Squaw Valley, California  July, August 2012

Program Description
Morning workshops, afternoon panel discussions, individual conferences, craft lectures, staff readings
Program Length 7 days
Group Size or S:T Ratio 20-124
Program Focus:  Autobiography/Memoir, Fiction, Mystery, Nature, Non-fiction, Poetry and Screenwriting
Faculty 28 instructors for the Fiction Workshop, 5 for the Poetry Workshop, 8 for the Screenwriting Workshop.
Costs:   $840 includes 6 dinners. Shared (single) lodging in local houses & condos arranged for $350 ($550)/week; inexpensive bunk bed available.

Purchase, NY   June 25 – 29, 2012

Program Description
Five 3-hour morning workshops in a particular genre (Fiction, Creative Nonfiction, Poetry,Writing for Young Readers, Graphic Novel). Afternoons include special workshops, readings, session with editors & agents, and individual manuscript consultation.
Program Length 4-1/2 days
Group Size or S:T Ratio 80-100
Program Focus:  Autobiography/Memoir, Children’s, Fiction, Marketing, Non-fiction, Poetry, Publishing, Screenwriting, Young Adult
Costs:   $725 for the week. 2 graduate credits are also available for graduate tuition (extra fee).
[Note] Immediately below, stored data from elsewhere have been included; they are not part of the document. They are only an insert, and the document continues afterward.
(** * SP0256 allophone simulator: a shallow embedding of [sp0256.py]

    The development follows the Python module function by function.

    - Python [str] values are modelled by [string]; a character is a code
      point below 256 ([ascii]), classified as Python 3 classifies it
      ([str.isdigit], [str.lower], and [\w], [\s] of the [re] module).
    - Python [dict] values are insertion-ordered association lists
      ([PyDict]); the iteration order of the two catalogs matters to
      [find_closest_match].
    - Code that can raise returns a [result]; [write_wav] and [main]
      thread the file system explicitly.
    - [cmudict.dict()], the directory of WAV files and the working
      directory are inputs of the program and are parameters here. *)

From Stdlib Require Import String Ascii List Bool Arith ZArith Lia.
From Equations Require Import Equations.
Import ListNotations.

Open Scope string_scope.
Open Scope list_scope.
Open Scope nat_scope.

(** ** Exceptions and results *)

Inductive exn : Type :=
| IndexError
| KeyError
| TypeError
| ValueError (msg : string)
| FileNotFoundError.

Inductive result (A : Type) : Type :=
| Ok (a : A)
| Raise (e : exn).
Arguments Ok {A} a.
Arguments Raise {A} e.

Definition bind {A B} (r : result A) (k : A -> result B) : result B :=
  match r with
  | Ok a => k a
  | Raise e => Raise e
  end.

Notation "x <- e ;; k" := (bind e (fun x => k))
  (at level 61, e at next level, right associativity).

(** [xs[i]] for a non-negative index. *)
Definition index {A} (xs : list A) (i : nat) : result A :=
  match nth_error xs i with
  | Some x => Ok x
  | None => Raise IndexError
  end.

(** Truth value of a list: [if xs:]. *)
Definition truthy {A} (xs : list A) : bool :=
  match xs with
  | [] => false
  | _ :: _ => true
  end.

(** ** Python dictionaries keyed by strings *)

Module PyDict.

Definition dict (V : Type) : Type := list (string * V).

Fixpoint get {V} (d : dict V) (k : string) : option V :=
  match d with
  | [] => None
  | (k', v) :: d' => if (k' =? k)%string then Some v else get d' k
  end.

(** [k in d] *)
Definition contains {V} (d : dict V) (k : string) : bool :=
  match get d k with
  | Some _ => true
  | None => false
  end.

(** [d[k]] *)
Definition getitem {V} (d : dict V) (k : string) : result V :=
  match get d k with
  | Some v => Ok v
  | None => Raise KeyError
  end.

(** [d.get(k, default)] *)
Definition get_default {V} (d : dict V) (k : string) (default : V) : V :=
  match get d k with
  | Some v => v
  | None => default
  end.

(** [d[k] = v]: an existing key keeps its place, a new one goes last. *)
Fixpoint setitem {V} (d : dict V) (k : string) (v : V) : dict V :=
  match d with
  | [] => [(k, v)]
  | (k', v') :: d' =>
      if (k' =? k)%string then (k, v) :: d' else (k', v') :: setitem d' k v
  end.

(** [for k in d], in insertion order. *)
Definition keys {V} (d : dict V) : list string := map fst d.

End PyDict.

Import PyDict.

(** ** Characters *)

Definition ord (c : ascii) : nat := nat_of_ascii c.

Definition in_range (lo hi : nat) (c : ascii) : bool :=
  (lo <=? ord c) && (ord c <=? hi).

(** [c.isdigit()]: the decimal digits and the superscripts 2, 3 and 1. *)
Definition isdigit (c : ascii) : bool :=
  in_range 48 57 c || in_range 178 179 c || (ord c =? 185).

(** [\w]: alphanumeric (letters, digits and other numerics) or underscore. *)
Definition is_word (c : ascii) : bool :=
  in_range 48 57 c || in_range 65 90 c || (ord c =? 95) || in_range 97 122 c
  || (ord c =? 170) || in_range 178 179 c || (ord c =? 181)
  || in_range 185 186 c || in_range 188 190 c
  || in_range 192 214 c || in_range 216 246 c || in_range 248 255 c.

(** [\s]: Unicode white space. *)
Definition is_space (c : ascii) : bool :=
  in_range 9 13 c || in_range 28 32 c || (ord c =? 133) || (ord c =? 160).

(** One character of [str.lower()]; below 256 every character lowers to
    one character and without regard to its neighbours. *)
Definition lower_char (c : ascii) : ascii :=
  if in_range 65 90 c || in_range 192 214 c || in_range 216 222 c
  then ascii_of_nat (ord c + 32)
  else c.

Definition is_ascii_upper (c : ascii) : bool := in_range 65 90 c.

(** ** Strings *)

(** [list(s)] and [''.join(cs)] *)
Definition chars (s : string) : list ascii := list_ascii_of_string s.
Definition join (cs : list ascii) : string := string_of_list_ascii cs.

(** [s.lower()] *)
Definition lower (s : string) : string := join (map lower_char (chars s)).

(** ** The catalogs *)

(** All allophones which have multiple WAV files *)
Definition numbered : dict (list string) :=
  [ ("BB", ["BB1.wav"; "BB2.wav"]);
    ("DD", ["DD1.wav"; "DD2.wav"]);
    ("DH", ["DH1.wav"; "DH2.wav"]);
    ("ER", ["ER1.wav"; "ER2.wav"]);
    ("GG", ["GG2.wav"; "GG3.wav"]);
    ("HH", ["HH1.wav"; "HH2.wav"]);
    ("KK", ["KK1.wav"; "KK2.wav"; "KK3.wav"]);
    ("NN", ["NN1.wav"; "NN2.wav"]);
    ("RR", ["RR1.wav"; "RR2.wav"]);
    ("TT", ["TT1.wav"; "TT2.wav"]);
    ("UW", ["UW1.wav"; "UW2.wav"]);
    ("YY", ["YY1.wav"; "YY2.wav"]) ].

(** All allophones with single WAV files *)
Definition unnumbered : dict (list string) :=
  [ ("AA", ["AA.wav"]);
    ("AE", ["AE.wav"]);
    ("AO", ["AO.wav"]);
    ("AR", ["AR.wav"]);
    ("AW", ["AW.wav"]);
    ("AX", ["AX.wav"]);
    ("AY", ["AY.wav"]);
    ("CH", ["CH.wav"]);
    ("EH", ["EH.wav"]);
    ("EL", ["EL.wav"]);
    ("EY", ["EY.wav"]);
    ("FF", ["FF.wav"]);
    ("GOT", ["GOT.wav"]);
    ("IH", ["IH.wav"]);
    ("IY", ["IY.wav"]);
    ("JH", ["JH.wav"]);
    ("LL", ["LL.wav"]);
    ("MM", ["MM.wav"]);
    ("NG", ["NG.wav"]);
    ("OR", ["OR.wav"]);
    ("OW", ["OW.wav"]);
    ("OY", ["OY.wav"]);
    ("PP", ["PP.wav"]);
    ("SH", ["SH.wav"]);
    ("SS", ["SS.wav"]);
    ("TH", ["TH.wav"]);
    ("UH", ["UH.wav"]);
    ("VV", ["VV.wav"]);
    ("WH", ["WH.wav"]);
    ("WW", ["WW.wav"]);
    ("XR", ["XR.wav"]);
    ("YR", ["YR.wav"]);
    ("ZH", ["ZH.wav"]);
    ("ZZ", ["ZZ.wav"]) ].

(** ** The resolver *)

(** [[allophone, digits_removed]] if a digit is found, [[]] otherwise. *)
Definition allophone_contains_digit (allophone : string) : list string :=
  let digits_removed :=
    join (filter (fun char => negb (isdigit char)) (chars allophone)) in
  if negb (digits_removed =? allophone)%string
  then [allophone; digits_removed]
  else [].

(** One [for] loop of [find_closest_match] over the keys still to visit:
    [Some files] when the loop returns, [None] when it runs to its end. *)
Fixpoint closest_loop (catalog : dict (list string)) (todo : list string)
    (input_str : string) : result (option (list string)) :=
  match todo with
  | [] => Ok None
  | allophone :: todo' =>
      if String.length input_str =? 1 then
        let double_string := (input_str ++ input_str)%string in
        if (allophone =? double_string)%string then
          files <- getitem catalog double_string ;; Ok (Some files)
        else closest_loop catalog todo' input_str
      else if 1 <? String.length input_str then
        let single_letters_catalog := chars allophone in
        let single_letters_input := chars input_str in
        a <- index single_letters_input 0 ;;
        b <- index single_letters_catalog 0 ;;
        if Ascii.eqb a b then
          files <- getitem catalog allophone ;; Ok (Some files)
        else closest_loop catalog todo' input_str
      else closest_loop catalog todo' input_str
  end.

Definition find_closest_match (input_str : string) : result (list string) :=
  found <- closest_loop numbered (keys numbered) input_str ;;
  match found with
  | Some files => Ok files
  | None =>
      found' <- closest_loop unnumbered (keys unnumbered) input_str ;;
      match found' with
      | Some files => Ok files
      | None => Ok []
      end
  end.

Definition lookup_allophone (allophone : string) : result string :=
  if (allophone =? "SPACE")%string then Ok "SPACE.wav"
  else if (allophone =? "PERIOD")%string then Ok "PERIOD.wav"
  else if (allophone =? "COMMA")%string then Ok "COMMA.wav"
  else if contains numbered allophone then
    files <- getitem numbered allophone ;; index files 0
  else if contains unnumbered allophone then
    files <- getitem unnumbered allophone ;; index files 0
  else
    let allophone_has_digit := allophone_contains_digit allophone in
    if truthy allophone_has_digit then
      modified_allophone <- index allophone_has_digit 1 ;;
      if contains numbered modified_allophone then
        files <- getitem numbered modified_allophone ;; index files 0
      else if contains unnumbered modified_allophone then
        files <- getitem unnumbered modified_allophone ;; index files 0
      else
        match_ <- find_closest_match allophone ;;
        if truthy match_ then index match_ 0 else Ok ""
    else
      match_ <- find_closest_match allophone ;;
      if truthy match_ then index match_ 0 else Ok "".

(** ** Regular expressions

    The three patterns of the program never match the empty string, so a
    pattern is given the character at the scan position and the text
    after it, and answers how many characters of that text the match
    takes beyond the first one, or [None] when nothing matches there. *)

Definition pattern : Type := ascii -> string -> option nat.

Fixpoint run_length (f : ascii -> bool) (s : string) : nat :=
  match s with
  | String c rest => if f c then S (run_length f rest) else 0
  | EmptyString => 0
  end.

(** A character class, a greedy [+] of a class, and [|]. *)
Definition one (f : ascii -> bool) : pattern :=
  fun c _ => if f c then Some 0 else None.

Definition many1 (f : ascii -> bool) : pattern :=
  fun c rest => if f c then Some (run_length f rest) else None.

Definition alt (p q : pattern) : pattern :=
  fun c rest =>
    match p c rest with
    | Some n => Some n
    | None => q c rest
    end.

Fixpoint take (n : nat) (s : string) : string :=
  match n, s with
  | S n', String c rest => String c (take n' rest)
  | _, _ => EmptyString
  end.

Fixpoint drop (n : nat) (s : string) : string :=
  match n, s with
  | S n', String c rest => drop n' rest
  | _, _ => s
  end.

(** [re.findall(p, s)]: the matches from left to right; the scan resumes
    after a match and moves one character on where nothing matches. *)
Equations? findall (p : pattern) (s : string) : list string
  by wf (String.length s) lt :=
  findall p EmptyString := [];
  findall p (String c rest) with p c rest := {
    | Some n := String c (take n rest) :: findall p (drop n rest);
    | None := findall p rest }.
Proof.
  clear. revert n.
  induction rest as [|a r IH]; intros [|n]; simpl; try lia.
  specialize (IH n). lia.
Qed.

(** [r'\w+'] *)
Definition re_words : pattern := many1 is_word.

(** [r'\w+|\s|[^\w\s]'] *)
Definition re_tokens : pattern :=
  alt (many1 is_word)
      (alt (one is_space)
           (one (fun c => negb (is_word c) && negb (is_space c)))).

(** ** Text to labels *)

Definition parse_input (input_text : string) : list string :=
  findall re_tokens input_text.

(** The [for word in parsed_input] body of [process_punctuation];
    [word in allophone_dict] and [allophone_dict[word]] are one lookup. *)
Definition process_token (allophone_dict : dict (list string))
    (c : list string) (word : string) : list string :=
  match get allophone_dict word with
  | Some labels => c ++ labels
  | None =>
      if (word =? ",")%string then c ++ ["COMMA"]
      else if (word =? " ")%string then c ++ ["SPACE"]
      else if (word =? ".")%string then c ++ ["PERIOD"]
      else c
  end.

Definition process_punctuation (parsed_input : list string)
    (allophone_dict : dict (list string)) : list string :=
  fold_left (process_token allophone_dict) parsed_input [].

Section Pronunciation.

(** [cmudict.dict()]: word to its pronunciations. *)
Variable cmu_dict : dict (list (list string)).

(** The [for word in words] body of [text_to_allophones]. *)
Definition add_word (allophones_dict : dict (list string)) (word : string)
    : dict (list string) :=
  let pronunciations := get_default cmu_dict word [] in
  match pronunciations with
  | pronunciation :: _ => setitem allophones_dict word pronunciation
  | [] => setitem allophones_dict word [word]
  end.

Definition text_to_allophones (text : string) : dict (list string) :=
  let words := findall re_words (lower text) in
  fold_left add_word words [].

(** The label sequence that the loop stores for a word. *)
Definition stored_for (word : string) : list string :=
  match get_default cmu_dict word [] with
  | pronunciation :: _ => pronunciation
  | [] => [word]
  end.

End Pronunciation.

(** ** Fragments *)

Section Flags.

Variables IGNORE_SPACES IGNORE_PERIODS IGNORE_COMMAS : bool.

Definition keep_unless (flag : bool) (name : string) (items : list string)
    : list string :=
  if flag then filter (fun item => negb (item =? name)%string) items
  else items.

Definition prune_punctuation (allophones : list string) : list string :=
  let result := allophones in
  let result := keep_unless IGNORE_SPACES "SPACE.wav" result in
  let result := keep_unless IGNORE_PERIODS "PERIOD.wav" result in
  let result := keep_unless IGNORE_COMMAS "COMMA.wav" result in
  result.

End Flags.

(** The [for article in processed_input] loop of [main]. *)
Fixpoint resolve (processed_input : list string) (result_ : list string)
    : result (list string) :=
  match processed_input with
  | [] => Ok result_
  | article :: rest =>
      wav_filename <- lookup_allophone article ;;
      if negb (wav_filename =? "")%string
      then resolve rest (result_ ++ [wav_filename])
      else resolve rest result_
  end.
Edmonds, WA, September 30 – October 2, 2012

Program Description
Focus is on the craft of writing. 4 sessions/day & a choice of 4 workshops/session; Saturday keynote, pre-conference workshops on Friday.
Program Length 2-1/2 days
Group Size or S:T Ratio Max 200
Program Focus:  Autobiography/Memoir, Business/Technical, Children’s, Fiction, Horror, Humor, Journalism, Marketing, Mystery, Non-fiction, Poetry, Publishing, Travel, Young Adult
Faculty:  30 additional presenters speaking on a variety of topics.
Costs:   $139/2 days ($116 early bird), $72/1 day. Pre-conference workshops $68, writing contest entry $10, manuscript critique $25, Keynote (open to the public) $16 adult/$10 student.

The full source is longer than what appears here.